§ **WHAT IS REQUIRED**
Every line in the listing below from the one with "concat (omap (fun" through the one with "(lenZ data)); [|done]." is to be reproduced exactly, both ends included; leave out the rest.

§ **RECORDS FOR THIS TASK**
Definition response_message (buf : BytesMut)
  : run (poll (ClientMessage * option Kind) ParseError * BytesMut) :=
  match httparse_response (bm_data buf) with
  | Err e => Ret (PErr (ParseError_from_httparse e), buf)
  | Ok None => Ret (NotReady, buf)
  | Ok (Some h) =>
      let version := if default 1 (rh_version h) =? 1 then HTTP_11 else HTTP_10 in
      code ← unwrap (rh_code h);
      match status_from_u16 code with
      | None => Ret (PErr ParseE_Status, buf)
      | Some status =>
          '(_, buf) ← split_to (rh_len h) buf;
          match response_headers (rh_headers h) hm_empty with
          | None => Ret (PErr ParseE_Header, buf)
          | Some hdrs =>
              match response_decoder status hdrs with
              | Err e => Ret (PErr e, buf)
              | Ok decoder => Ret (Ready (mkCM status version hdrs, decoder), buf)
              end
          end
      end
  end.

Definition parse_out : Type :=
  poll ClientMessage HttpResponseParserError * HttpResponseParser * socket * BytesMut.

(** The loop of [parse]. *)
Fixpoint response_loop (fuel : nat) (self : HttpResponseParser) (io : socket) (buf : BytesMut)
  : run parse_out :=
  match fuel with
  | O => Timeout
  | S fuel =>
      '(r, buf) ← response_message buf;
      match r with
      | PErr e => Ret (PErr (HRE_Error e), self, io, buf)
      | Ready (msg, decoder) => Ret (Ready msg, mkHRP decoder, io, buf)
      | NotReady =>
          if CLIENT_MAX_BUFFER_SIZE <=? bm_capacity buf then
            Ret (PErr (HRE_Error ParseE_TooLarge), self, io, buf)
          else
            match read_into io buf with
            | (Ready 0, io, buf) => Ret (PErr HRE_Disconnect, self, io, buf)
            | (Ready _, io, buf) => response_loop fuel self io buf
            | (NotReady, io, buf) => Ret (NotReady, self, io, buf)
            | (PErr e, io, buf) => Ret (PErr (HRE_Error (ParseError_from_io e)), self, io, buf)
            end
      end
  end.

(** What is left to read: one for every answer and every byte. *)
Definition reads_left (io : socket) : nat :=
  sum_list_with (fun r => match r with Ok data => S (length data) | Err _ => 1%nat end) io.

Definition response_parse (self : HttpResponseParser) (io : socket) (buf : BytesMut) : run parse_out :=
  (* if buf is empty parse_message will always return NotReady, let's avoid that *)
  match bm_data buf with
  | [] =>
      match read_into io buf with
      | (Ready 0, io, buf) => Ret (PErr HRE_Disconnect, self, io, buf)
      | (Ready _, io, buf) => response_loop (S (reads_left io)) self io buf
      | (NotReady, io, buf) => Ret (NotReady, self, io, buf)
      | (PErr e, io, buf) => Ret (PErr (HRE_Error (ParseError_from_io e)), self, io, buf)
      end
  | _ => response_loop (S (reads_left io)) self io buf
  end.

(** The loop of [parse_payload], with the decoder. *)
Fixpoint payload_turns (fuel : nat) (k : Kind) (io : socket) (buf : BytesMut)
  : run (poll (option bytes) PayloadError * HttpResponseParser * socket * BytesMut) :=
  match fuel with
  | O => Timeout
  | S fuel =>
      (* read payload *)
      let '(r, io, buf) := read_into io buf in
      match r with
      | PErr err => Ret (PErr (PayloadError_from_io err), mkHRP (Some k), io, buf)
      | _ =>
          let '(not_ready, stream_finished) :=
            match r with Ready 0 => (false, true) | NotReady => (true, false) | _ => (false, false) end in
          '(d, k, rest) ← decode k (bm_data buf);
          let buf := mkBM rest (bm_spare buf) in
          match d with
          | Ready (Some b) => Ret (Ready (Some b), mkHRP (Some k), io, buf)
          | Ready None => Ret (Ready None, mkHRP None, io, buf)
          | NotReady =>
              if (not_ready : bool) then Ret (NotReady, mkHRP (Some k), io, buf)
              else if (stream_finished : bool) then Ret (PErr PE_Incomplete, mkHRP (Some k), io, buf)
              else payload_turns fuel k io buf
          | PErr err => Ret (PErr (PayloadError_from_io err), mkHRP (Some k), io, buf)
          end
      end
  end.

Definition parse_payload (self : HttpResponseParser) (io : socket) (buf : BytesMut)
  : run (poll (option bytes) PayloadError * HttpResponseParser * socket * BytesMut) :=
  match hrp_decoder self with
  | Some k => payload_turns (S (reads_left io)) k io buf
  | None => Ret (Ready None, self, io, buf)
  end.

(** ** Reading returns *)

(** The bytes that a socket still delivers. *)
Definition pending (io : socket) : bytes :=
  concat (omap (fun r => match r with Ok data => Some data | Err _ => None end) io).

(** The socket neither fails nor ends. *)
Definition alive (r : result bytes IoError) : Prop :=
  match r with Ok data => data <> [] | Err e => io_kind e = WouldBlock end.

Lemma reserved_spare buf :
  LW_BUFFER_SIZE <= bm_spare (if bm_spare buf <? LW_BUFFER_SIZE then reserve HW_BUFFER_SIZE buf else buf) /\
  bm_data (if bm_spare buf <? LW_BUFFER_SIZE then reserve HW_BUFFER_SIZE buf else buf) = bm_data buf.
Proof.
  destruct (Z.ltb_spec (bm_spare buf) LW_BUFFER_SIZE); [|done].
  destruct (reserve_ok HW_BUFFER_SIZE buf) as (Hd & Hs & _). split; [|done].
  unfold LW_BUFFER_SIZE, HW_BUFFER_SIZE in *. lia.
Qed.

(** A read moves bytes from the socket to the buffer; one that ends the stream, blocks
    or fails moves none. *)
Lemma read_into_spec io buf r io' buf' :
  read_into io buf = (r, io', buf') ->
  exists data, bm_data buf' = bm_data buf ++ data /\ pending io = data ++ pending io' /\
    (Forall alive io -> Forall alive io') /\
    match r with
    | Ready n => n = lenZ data /\ (reads_left io' < reads_left io)%nat /\
        (n = 0 -> exists io1, io = Ok [] :: io1)
    | NotReady => data = [] /\ (io = [] \/ exists e io1, io = Err e :: io1 /\ io_kind e = WouldBlock /\ io' = io1)
    | PErr e => data = [] /\ exists io1, io = Err e :: io1 /\ io_kind e <> WouldBlock
    end.
Proof.
  unfold read_into. destruct (reserved_spare buf) as [Hs Hd].
  set (b := if bm_spare buf <? LW_BUFFER_SIZE then reserve HW_BUFFER_SIZE buf else buf) in *. clearbody b. destruct io as [|[data|e] io]; intros Hr.
  - simplify_eq. exists []. rewrite app_nil_r. split_and!; auto.
  - injection Hr as <- <- <-. set (n := Z.min _ _).
    assert (0 <= n <= lenZ data) as Hn by (unfold n, LW_BUFFER_SIZE in *; pose proof (lenZ_nonneg data); lia).
    exists (takeZ n data). cbn [bm_data]. rewrite Hd. split; [done|].
    split. { destruct (Z.ltb_spec n (lenZ data)).
      - unfold pending. cbn [omap list_omap]. simpl. by rewrite app_assoc, takeZ_dropZ.
      - rewrite takeZ_all by lia. done. }
    split. { intros [Hal Hio]%Forall_cons. destruct (Z.ltb_spec n (lenZ data)); [|done].
      constructor; [|done]. intros Hnil%(f_equal lenZ). rewrite lenZ_dropZ, lenZ_nil in Hnil by lia. lia. }
    rewrite lenZ_takeZ by lia. split; [done|]. split.
    + destruct (Z.ltb_spec n (lenZ data)) as [Hlt|Hge]; unfold reads_left; cbn [sum_list_with]; [|lia].
      unfold dropZ, lenZ in *. rewrite length_drop. unfold n, LW_BUFFER_SIZE in *. lia.
    + intros H0. exists io. f_equal. f_equal. unfold n, LW_BUFFER_SIZE, lenZ in *. destruct data; [done|].
      simpl in *. lia.
  - destruct (decide (io_kind e = WouldBlock)); simplify_eq; exists []; rewrite app_nil_r;
      split_and!; eauto 10; by intros [_ ?]%Forall_cons.
Qed.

§ **THE ANSWER**
  concat (omap (fun r => match r with Ok data => Some data | Err _ => None end) io).

(** The socket neither fails nor ends. *)
Definition alive (r : result bytes IoError) : Prop :=
  match r with Ok data => data <> [] | Err e => io_kind e = WouldBlock end.

Lemma reserved_spare buf :
  LW_BUFFER_SIZE <= bm_spare (if bm_spare buf <? LW_BUFFER_SIZE then reserve HW_BUFFER_SIZE buf else buf) /\
  bm_data (if bm_spare buf <? LW_BUFFER_SIZE then reserve HW_BUFFER_SIZE buf else buf) = bm_data buf.
Proof.
  destruct (Z.ltb_spec (bm_spare buf) LW_BUFFER_SIZE); [|done].
  destruct (reserve_ok HW_BUFFER_SIZE buf) as (Hd & Hs & _). split; [|done].
  unfold LW_BUFFER_SIZE, HW_BUFFER_SIZE in *. lia.
Qed.

(** A read moves bytes from the socket to the buffer; one that ends the stream, blocks
    or fails moves none. *)
Lemma read_into_spec io buf r io' buf' :
  read_into io buf = (r, io', buf') ->
  exists data, bm_data buf' = bm_data buf ++ data /\ pending io = data ++ pending io' /\
    (Forall alive io -> Forall alive io') /\
    match r with
    | Ready n => n = lenZ data /\ (reads_left io' < reads_left io)%nat /\
        (n = 0 -> exists io1, io = Ok [] :: io1)
    | NotReady => data = [] /\ (io = [] \/ exists e io1, io = Err e :: io1 /\ io_kind e = WouldBlock /\ io' = io1)
    | PErr e => data = [] /\ exists io1, io = Err e :: io1 /\ io_kind e <> WouldBlock
    end.
Proof.
  unfold read_into. destruct (reserved_spare buf) as [Hs Hd].
  set (b := if bm_spare buf <? LW_BUFFER_SIZE then reserve HW_BUFFER_SIZE buf else buf) in *. clearbody b. destruct io as [|[data|e] io]; intros Hr.
  - simplify_eq. exists []. rewrite app_nil_r. split_and!; auto.
  - injection Hr as <- <- <-. set (n := Z.min _ _).
    assert (0 <= n <= lenZ data) as Hn by (unfold n, LW_BUFFER_SIZE in *; pose proof (lenZ_nonneg data); lia).
    exists (takeZ n data). cbn [bm_data]. rewrite Hd. split; [done|].
    split. { destruct (Z.ltb_spec n (lenZ data)).
      - unfold pending. cbn [omap list_omap]. simpl. by rewrite app_assoc, takeZ_dropZ.
      - rewrite takeZ_all by lia. done. }
    split. { intros [Hal Hio]%Forall_cons. destruct (Z.ltb_spec n (lenZ data)); [|done].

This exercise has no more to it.